Given records.

========

Definition enroll_webauthn_verify (request : Request) (flow csrf_token : string)
    (credential : list (string * json)) (friendly_name : string) (break_glass : bool) : M Response :=
  let! now := utcnow in
  let! ip := client_ip request in
  let! guarded := guarded_flow request flow csrf_token in
  match guarded with
  | None => ret bad_flow
  | Some (fid, (uid, user)) =>
      let! row := flow_row fid in
      let! creds := user_credentials uid in
      if negb (bootstrap_enroll_allowed creds row) then ret (json_error "enrollment not allowed" 403)
      else
        set_challenge fid None;;
        match lf_webauthn_challenge row with
        | None => ret (json_error "no enrollment in progress" 400)
        | Some challenge =>
            let! result := registration_result credential challenge in
            match result with
            | None =>
                emit ENROLL_WEBAUTHN ip false (Some uid) None None [];;
                ret (json_error "registration failed" 400)
            | Some r => enroll_credential uid r friendly_name break_glass (List.length creds) ip now
            end
        end
  end.

(** ** Step-up *)

(** The live session of the cookie and its user, when an administrator. *)
Definition stepup_session (request : Request) (ip : string) (now : Z) : M (option (Z * option (Z * User))) :=
  let! found := get_session_from_cookie (cookie request SESSION_COOKIE) ip now in
  match found with
  | None => ret None
  | Some sid =>
      let! row := session_row sid in
      let! user := get_user (s_user_id row) in
      ret (Some (sid, match user with
                      | Some u => if bool_decide (u_auth_tier u = "admin")
                                  then Some (s_user_id row, u) else None
                      | None => None
                      end))
  end.

Definition stepup_page (request : Request) (return_to : string) : M Response :=
  let! valid := valid_stepup_return return_to in
  if negb valid then ret (error_page "Invalid step-up request." 400)
  else
    let! now := utcnow in
    let! ip := client_ip request in
    let! found := stepup_session request ip now in
    match found with
    | None => ret (error_page "Your session expired. Please sign in again." 401)
    | Some (_, None) => ret (error_page "Step-up requires an admin passkey." 403)
    | Some (_, Some _) => ret (template 200 "stepup.html" [("return_to", CStr return_to)])
    end.
Lemma webauthn_verify_justified rq flow csrf c e s resp s' :
  (forall fid row uid challenge cid cred n, uuid_parse flow = Some fid -> login_flows (db s) !! fid = Some row ->
     lf_user_id row = Some uid -> lf_webauthn_challenge row = Some challenge ->
     asserted e (db s) c challenge uid cid cred n -> fac uid ["pwd"; "webauthn"]) ->
  webauthn_verify rq flow csrf c e s = (Ok resp, s') -> justified (db s) (db s').
Proof.
  unfold webauthn_verify. intros Hfac Hr. mread Hr. mstep Hr ip s1 H1. apply client_ip_Ok in H1 as [-> _].
  mstep Hr g s2 H2. pose proof (readonly _ _ _ _ _ (steps_guarded_flow _ _ _ _) H2) as Hd2.
  simpl in Hd2. destruct g as [[fid [uid u]]|]; [|unfold ret in Hr; injection Hr as _ <-; by rewrite Hd2].
  apply guarded_flow_Some in H2 as (_ & _ & Hp & row & [Hrow _ _ _ _] & _ & Hu & _). simpl in Hrow.
  pose proof Hrow as Hrow2. rewrite <- Hd2 in Hrow2. rewrite (bind_flow_row _ _ _ _ _ Hrow2) in Hr. rewrite <- Hd2 in *.
  case_bool_decide.
  { eapply ju_step; [|exact Hr]. unfold resume_completed_login, get_session. steps_auto. }
  mstep Hr th s5 H5. destruct th as [r|].
  { unfold ret in Hr. injection Hr as _ <-. by eapply ju_step; [apply ju_throttle|exact H5]. }
  apply second_factor_throttle_None in H5 as [Hd5 _]. rewrite <- Hd5 in *.
  eapply assertion_verify_justified; [|exact Hr]. eauto.
Qed.

End Handlers.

========

Reproduce exactly the lines of the records above from the one with "then Some (s_user_id" to the one with "lf_user_id row = Some", both included, and leave out everything else.

                                  then Some (s_user_id row, u) else None
                      | None => None
                      end))
  end.

Definition stepup_page (request : Request) (return_to : string) : M Response :=
  let! valid := valid_stepup_return return_to in
  if negb valid then ret (error_page "Invalid step-up request." 400)
  else
    let! now := utcnow in
    let! ip := client_ip request in
    let! found := stepup_session request ip now in
    match found with
    | None => ret (error_page "Your session expired. Please sign in again." 401)
    | Some (_, None) => ret (error_page "Step-up requires an admin passkey." 403)
    | Some (_, Some _) => ret (template 200 "stepup.html" [("return_to", CStr return_to)])
    end.
Lemma webauthn_verify_justified rq flow csrf c e s resp s' :
  (forall fid row uid challenge cid cred n, uuid_parse flow = Some fid -> login_flows (db s) !! fid = Some row ->
     lf_user_id row = Some uid -> lf_webauthn_challenge row = Some challenge ->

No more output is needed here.